School Safety In The Age Of Gun Violence
Designing safer schools doesn't mean turning them into military bunkers. That might have been an easy remodel back when schools were built like jails, filled with "cells" and controlled by bells. Today's schools are open, flexible spaces that allow students to combine and recombine into groups that learn from each other as much as they learn from the teacher.
Perhaps it's counterintuitive, but school architect Kevin Flanagan says this openness doesn't make schools more vulnerable to gun attacks. He says safer schools are more open, more transparent. The more immediate danger schools face is unauthorized parents kidnapping their own kids. And he says the safety considerations that make kids safer from that danger would help reduce school shootings, too.
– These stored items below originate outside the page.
(* ===== verification/LogRing.v ===== *)
(** * The log ring of [src/src/compat/rtw88_compat.c]

    [rtw88_printk] writes its message to a ring of 8192 bytes that
    [rtw88_read_log] empties.  The ring's lock makes each call one step, so a
    history is a list of calls. *)

From S2P Require Import Prelude.

Definition ring_size : Z := 8192.
Definition KERN_DEBUG : Z := 3.

(** [rtw88_log_ring], [rtw88_log_head], [rtw88_log_tail], [rtw88_log_level],
    and whether [rtw88_log_lock] is allocated. *)
Record log_state := mk_log { ring : list Z; head : Z; tail : Z; log_level : Z; log_lock : bool }.
#[export] Instance eta_log : Eta log_state := fun s => mk_log (ring s) (head s) (tail s) (log_level s) (log_lock s).

(** One turn of the loop of [rtw88_log_append]. *)
Definition log_put (c : Z) (s : log_state) : option log_state :=
  r ← st (ring s) (head s) c;
  let h := u32 (head s + 1) mod ring_size in
  Some (s <| ring := r |> <| head := h |> <| tail := if h =? tail s then u32 (tail s + 1) mod ring_size else tail s |>).

(** The loop reads [msg] up to its terminator; [None] is a read past the end
    of [msg] or a write outside the ring. *)
Fixpoint log_chars (msg : list Z) (s : log_state) : option log_state :=
  match msg with
  | [] => None
  | c :: msg => if c =? 0 then Some s else s ← log_put c s; log_chars msg s
  end.
Definition rtw88_log_append (msg : list Z) (s : log_state) : option log_state :=
  if log_lock s then log_chars msg s else Some s.

Definition level_str (level : Z) : list Z :=
  if level =? 0 then chars "ERR" else if level =? 1 then chars "WARN"
  else if level =? 2 then chars "INFO" else if level =? 3 then chars "DBG" else chars "???".

(** [snprintf(buf, 512, ...)]: at most 511 characters and a terminator. *)
Definition snprintf512 (text : list Z) : list Z := ztake 511 text ++ [0].

(** What [%s] prints: the characters before the terminator. *)
Fixpoint cstr (text : list Z) : list Z :=
  match text with [] => [] | c :: text => if c =? 0 then [] else c :: cstr text end.

(** [text] is what the caller's format and arguments expand to. *)
Definition ring_msg (level : Z) (text : list Z) : list Z :=
  let buf := snprintf512 text in snprintf512 (chars "[rtw88 " ++ level_str level ++ chars "] " ++ cstr buf).
Definition rtw88_printk (level : Z) (text : list Z) (s : log_state) : option log_state :=
  if log_level s <? level then Some s else rtw88_log_append (ring_msg level text) s.

(** The loop of [rtw88_read_log]; [fuel] bounds its turns by the ring. *)
Fixpoint read_loop (fuel : nat) (max_len : Z) (out : list Z) (s : log_state) : option (list Z * log_state) :=
  if (tail s =? head s) || (max_len <=? zlen out) then Some (out, s)
  else
    match fuel with
    | O => None
    | S fuel =>
        c ← ld (ring s) (tail s);
        read_loop fuel max_len (out ++ [c]) (s <| tail := u32 (tail s + 1) mod ring_size |>)
    end.
(** The bytes put in [out_buf], whose room [max_len] is. *)
Definition rtw88_read_log (max_len : Z) (s : log_state) : option (list Z * log_state) :=
  if (max_len =? 0) || negb (log_lock s) then Some ([], s) else read_loop (Z.to_nat ring_size) max_len [] s.

(** The ring as [rtw88_compat_init] leaves it, its lock allocated. *)
Definition log_boot : log_state := mk_log (zeros ring_size) 0 0 KERN_DEBUG true.

(** The calls of the logging interface; [LogLevel] is the assignment of
    [RTW88UserClient::sSetDebug]. *)
Inductive log_op := LogPrint (level : Z) (text : list Z) | LogRead (max_len : Z) | LogLevel (level : Z).
Definition log_step (o : log_op) (s : log_state) : option (list Z * log_state) :=
  match o with
  | LogPrint level text => s ← rtw88_printk level text s; Some ([], s)
  | LogRead max_len => rtw88_read_log max_len s
  | LogLevel level => Some ([], s <| log_level := level |>)
  end.
Fixpoint log_run (os : list log_op) (s : log_state) : option (list (list Z) * log_state) :=
  match os with
  | [] => Some ([], s)
  | o :: os => '(out, s) ← log_step o s; '(outs, s) ← log_run os s; Some (out :: outs, s)
  end.

(** ** A bounded queue of characters *)

Definition lastn (n : Z) (l : list Z) : list Z := zdrop (zlen l - n) l.
Lemma lastn_all n l : zlen l <= n -> lastn n l = l.
Proof. intros. unfold lastn, zdrop. by replace (Z.to_nat (zlen l - n)) with O by lia. Qed.
Lemma zlen_lastn n l : 0 <= n -> zlen (lastn n l) = Z.min n (zlen l).
Proof. intros. pose proof (zlen_nonneg l). unfold lastn. rewrite zlen_zdrop. lia. Qed.
Lemma lastn_lastn n l x : 0 <= n -> lastn n (lastn n l ++ x) = lastn n (l ++ x).
Proof.
  intros. pose proof (zlen_nonneg l). pose proof (zlen_nonneg x). destruct (Z.le_gt_cases (zlen l) n); [by rewrite (lastn_all n l)|].
  assert (zlen (lastn n l) = n) as E by (rewrite zlen_lastn; lia).
  unfold lastn at 1 3. rewrite !zlen_app, E. unfold lastn.
  replace (zdrop (zlen l - n) l ++ x) with (zdrop (zlen l - n) (l ++ x)).
  - rewrite zdrop_zdrop by lia. f_equal. lia.
  - unfold zdrop, zlen. rewrite drop_app_le by (unfold zlen in *; lia). done.
Qed.

(** The characters logged and not yet read, the oldest first. *)
Definition contents (s : log_state) : list Z :=
  map (fun i => ring s !!! Z.to_nat ((tail s + i) mod ring_size)) (seqZ 0 ((head s - tail s) mod ring_size)).

Record log_wf (s : log_state) : Prop := {
  lw_ring : zlen (ring s) = ring_size;
  lw_head : 0 <= head s < ring_size;
  lw_tail : 0 <= tail s < ring_size
}.

Lemma zlen_contents s : zlen (contents s) = (head s - tail s) mod ring_size.
Proof.
  unfold contents, zlen. rewrite length_map, length_seqZ. unfold ring_size. euclid.
Qed.

Lemma next_index i : 0 <= i < ring_size -> u32 (i + 1) mod ring_size = if i =? 8191 then 0 else i + 1.
Proof.
  unfold ring_size. intros. rewrite wrap_small by (split; [lia|]; change (2 ^ 32) with 4294967296; lia).
  case_cmp; [subst; done|]. rewrite Z.mod_small; lia.
Qed.
Lemma owned_perm l l' d o : l ≡ₚ l' -> owned l d o -> owned l' d o.
Proof.
  intros P [V H L E]. split; [by rewrite <- P..| |].
  - intros v Hv. rewrite <- P. by apply L.
  - intros e He. apply E. by rewrite P.
Qed.

Lemma owned_delete e l d o : owned (e :: l) d o -> is_Some (d !! virt e) /\ owned l (delete (virt e) d) o /\
  (forall x, x ∈ l -> delete (virt e) d !! virt x = d !! virt x).
Proof.
  intros [V H L E]. cbn in V, H. apply NoDup_cons in V as [Ve V]. apply NoDup_cons in H as [He H].
  assert (forall x, x ∈ l -> delete (virt e) d !! virt x = d !! virt x) as Hd.
  { intros x Hx. apply lookup_delete_ne. intros Ex. apply Ve. rewrite Ex. by apply list_elem_of_fmap_2. }
  split; [|split; [split; [done..| |]|done]].
  - destruct (eo_desc _ _ _ (E e (list_elem_of_here e l))) as (b & -> & _). done.
  - intros v [b Hb]. apply lookup_delete_Some in Hb as [Hv Hb]. specialize (L v (ex_intro _ b Hb)). cbn in L. apply elem_of_cons in L as [->|L]; done.
  - intros x Hx. destruct (E x (list_elem_of_further x e l Hx)) as [X1 X2 X3 X4]. split; [done..|by rewrite Hd|done].
Qed.

Lemma release_all_ok l r s : owned (l ++ r) (descs s) (own s) ->
  exists s', release_all l s = Some s' /\ _dmaList s' = _dmaList s /\ _dmaPendingFree s' = _dmaPendingFree s /\ own s' = own s /\
    owned r (descs s') (own s) /\ forall x, x ∈ r -> descs s' !! virt x = descs s !! virt x.
Proof.
  revert s. induction l as [|e l IH]; intros s O; cbn [release_all]; [by exists s|].
  destruct (owned_delete e (l ++ r) _ _ O) as ([b Hb] & O' & Hd). unfold release. rewrite Hb. cbn [mbind option_bind].
  set (s1 := s <| descs := delete (virt e) (descs s) |>). destruct (IH s1 O') as (s' & -> & E1 & E2 & E3 & O2 & Hd2). exists s'.
  split_and!; try done. intros x Hx. rewrite Hd2 by done. apply Hd, elem_of_app. by right.
Qed.

(** Freeing: the entry leaves the list for good or for the pending list. *)
Lemma free_entry_ok p f s : dma_inv s ->
  match unlink p (_dmaList s) with
  | None => free_entry p f s = Some s
  | Some (e, l) => exists s', free_entry p f s = Some s' /\ dma_inv s' /\ own s' = own s /\ _dmaList s' = l /\
      (f = false -> _dmaPendingFree s' = e :: _dmaPendingFree s) /\ (f = true -> _dmaPendingFree s' = _dmaPendingFree s) /\
      forall x, x ∈ l -> descs s' !! virt x = descs s !! virt x
  end.
Proof.
  intros O. unfold free_entry. destruct (unlink p (_dmaList s)) as [[e l]|] eqn:Eu; [|done]. apply unlink_perm in Eu.
  assert (tracked s ≡ₚ e :: l ++ _dmaPendingFree s) as P by (unfold tracked; by rewrite Eu).
  destruct f.
  - apply (owned_perm _ _ _ _ P) in O. destruct (owned_delete _ _ _ _ O) as ([b Hb] & O' & Hd).
    unfold release. change (descs (s <| _dmaList := l |>)) with (descs s). rewrite Hb. eexists. split; [reflexivity|].
    split; [exact O'|]. split_and!; try done. intros x Hx. apply Hd, elem_of_app. by left.
  - eexists. split; [reflexivity|]. split; [|done]. eapply owned_perm; [|exact O]. rewrite P. unfold tracked. cbn. by rewrite Permutation_middle.
Qed.

(** The table after a change of the list. *)
Lemma abs_maps_ext s s' l : (forall x, x ∈ l -> descs s' !! virt x = descs s !! virt x) -> abs_maps s' l = abs_maps s l.
Proof.
  intros H. unfold abs_maps. f_equal. apply map_ext_in. intros x Hx%list_elem_of_In. f_equal. unfold mapping_of. f_equal.
  rewrite !lookup_total_alt. by rewrite H.
Qed.
Lemma abs_maps_unlink s l e l' : NoDup (map phys l) -> l ≡ₚ e :: l' -> abs_maps s l' = delete (phys e) (abs_maps s l).
Proof.
  intros N P. apply map_eq. intros pa. rewrite lookup_delete, !abs_lookup.
  assert (NoDup (map phys l')) as N' by (rewrite P in N; cbn in N; by apply NoDup_cons in N as [_ N]).
  assert (phys e ∉ map phys l') as Hx by (rewrite P in N; cbn in N; by apply NoDup_cons in N as [N _]).
  unfold at_phys. case_decide as Hpa.
  - subst. by rewrite (proj2 (find_absent phys l' (phys e))).
  - f_equal. destruct (find _ l') as [x|] eqn:E1.
    + apply find_unique in E1 as [Hi <-]; [|done]. symmetry. apply find_unique; [done|]. split; [|done]. rewrite P. by right.
    + symmetry. apply find_absent. apply find_absent in E1. rewrite P. cbn. apply not_elem_of_cons. split; [congruence|done].
Qed.
Lemma frames_pops_zlen n g : length g = 64%nat -> zlen (frames (pops n g)) <= zlen (frames g).
Proof.
  intros Hl. rewrite (frames_pops n g Hl), zlen_app. pose proof (zlen_nonneg (frames (take n g))). lia.
Qed.

(** The window that a specified input leaves, and what it hands out. *)
Lemma spec_input_sound r g f sn w o :
  window_ok r g -> in_range 12 sn -> seq f = sn ->
  spec_input (bufSize r) (mk_window (headSn r) g) f sn = (w, o) ->
  placed (whead w) (wring w) /\ inside (bufSize r) (wring w) /\
  zlen (frames (wring w)) < kRxBaMaxBuf /\
  delivered o ++ freed o ++ frames (wring w) ≡ₚ f :: frames g /\
  exists adv, 0 <= adv < 2048 + kRxBaMaxBuf /\ whead w = (headSn r + adv) mod 4096 /\
    in_order (headSn r) 0 adv (delivered o).
Proof.
  intros (R & Hs & Hc & Hp & Hi) Hsn Hseq. unfold spec_input. cbn [whead wring].
  pose proof (rep_ring_length _ _ R) as Hl. pose proof (rep_range _ _ R) as Hh.
  destruct (Z.leb_spec 2048 ((sn - headSn r) mod 4096)) as [Hr|Hr].
  { intros [= <- <-]. cbn. split_and!; try done. exists 0. unfold kRxBaMaxBuf.
    split_and!; [lia|lia| |by apply in_order_nil]. rewrite Z.add_0_r, Z.mod_small; [done|apply Hh]. }
  pose proof (Z.mod_pos_bound (sn - headSn r) 4096 eq_refl).
  assert (sn = (headSn r + (sn - headSn r) mod 4096) mod 4096) as Esn.
  { rewrite Zplus_mod_idemp_r. rewrite Z.mod_small; unfold in_range in *; lia. }
  set (rel := (sn - headSn r) mod 4096) in *. set (n := Z.to_nat (rel + 1 - bufSize r)).
  set (k := Z.to_nat (Z.min rel (bufSize r - 1))).
  assert (Hk : (k < 64)%nat) by (unfold k, kRxBaMaxBuf in *; lia).
  destruct (win_store (pops n g) k f) as [g2 fr] eqn:Ew. intros [= <- <-]. cbn [whead wring delivered freed].
  destruct (win_store_spec _ _ _ _ _ (pops_length n g Hl) Hk Ew) as (Hl2 & Hperm & Hfrom).
  assert (placed ((headSn r + Z.of_nat n) mod 4096) g2) as Hp2.
  { intros j f' [Hj|[-> ->]]%Hfrom; [by apply (placed_pops _ n g Hl Hp)|].
    rewrite Hseq, Esn, Zplus_mod_idemp_l. f_equal. lia. }
  assert (inside (bufSize r) g2) as Hi2.
  { intros j f' [Hj|[-> ->]]%Hfrom; [exact (inside_pops _ n g Hl Hi j f' Hj)|]. lia. }
  set (m := run_len g2). pose proof (frames_pops_zlen m g2 Hl2). pose proof (frames_pops n g Hl) as Hn.
  split_and!.
  - rewrite <- Zplus_mod_idemp_l. by apply placed_pops.
  - by apply inside_pops.
  - destruct (Nat.eq_dec m O) as [Em|Em].
    + pose proof (run_len_0 g2 Em Hl2). lia.
    + pose proof (frames_pops m g2 Hl2) as Hm. apply (f_equal zlen) in Hm. rewrite zlen_app in Hm.
      pose proof (zlen_frames_le g2). assert (zlen g2 = 64) by (unfold zlen; lia).
      enough (0 < zlen (frames (take m g2))) by (unfold kRxBaMaxBuf; lia).
      destruct g2 as [|[x|] g2']; [done| |done]. cbn. zlen. pose proof (zlen_nonneg (frames (take (run_len g2') g2'))).
      unfold frames in *. lia.
  - rewrite Hn, <- app_assoc, (app_assoc (frames (take m g2))), (Permutation_app_comm (frames (take m g2))).
    rewrite <- app_assoc, <- (frames_pops m g2 Hl2), Hperm. by rewrite <- Permutation_middle.
  - exists (Z.of_nat n + Z.of_nat m). pose proof (run_len_frames g2). pose proof (zlen_frames_le g2).
    assert (zlen g2 = 64) by (unfold zlen; lia). split_and!; [lia|unfold kRxBaMaxBuf in *; lia| |].
    + f_equal. lia.
    + apply (in_order_app _ _ (Z.of_nat n)); [lia|by apply (in_order_take _ n 0)|].
      apply in_order_take. intros j f' Hj. rewrite (Hp2 _ _ Hj), Zplus_mod_idemp_l. f_equal. lia.
Qed.

(** ** The table of agreements *)

#[local] Opaque ring.

Definition held (e : option (RxReorder frame)) : list frame :=
  match e with Some r => frames (ring r) | None => [] end.

Definition buffered (t : table) : list frame := concat (map held t).

Definition slot_ok (e : option (RxReorder frame)) : Prop :=
  match e with Some r => active r = true /\ window_ok r (ring r) | None => True end.

Definition table_ok (t : table) : Prop := zlen t = kRxBaNumTid /\ Forall slot_ok t.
Kevin's tips for making schools safer include:
- Minimize entrances so that visitors must check in at front office.
- Make halls and entrances visible from the front office using lots of glass. Glass can be laminated, which slows offenders down. The key is visibility: People should not be able to walk around the school unnoticed.
- Make electronic door locks controllable from the office.
- Install an intercom system for communicating with classrooms.
- Install blinds on exterior windows.
Kevin Flanagan is an architect with NAC Architecture in Seattle and has designed many schools throughout Washington state. He speaks with KUOW's David Hyde.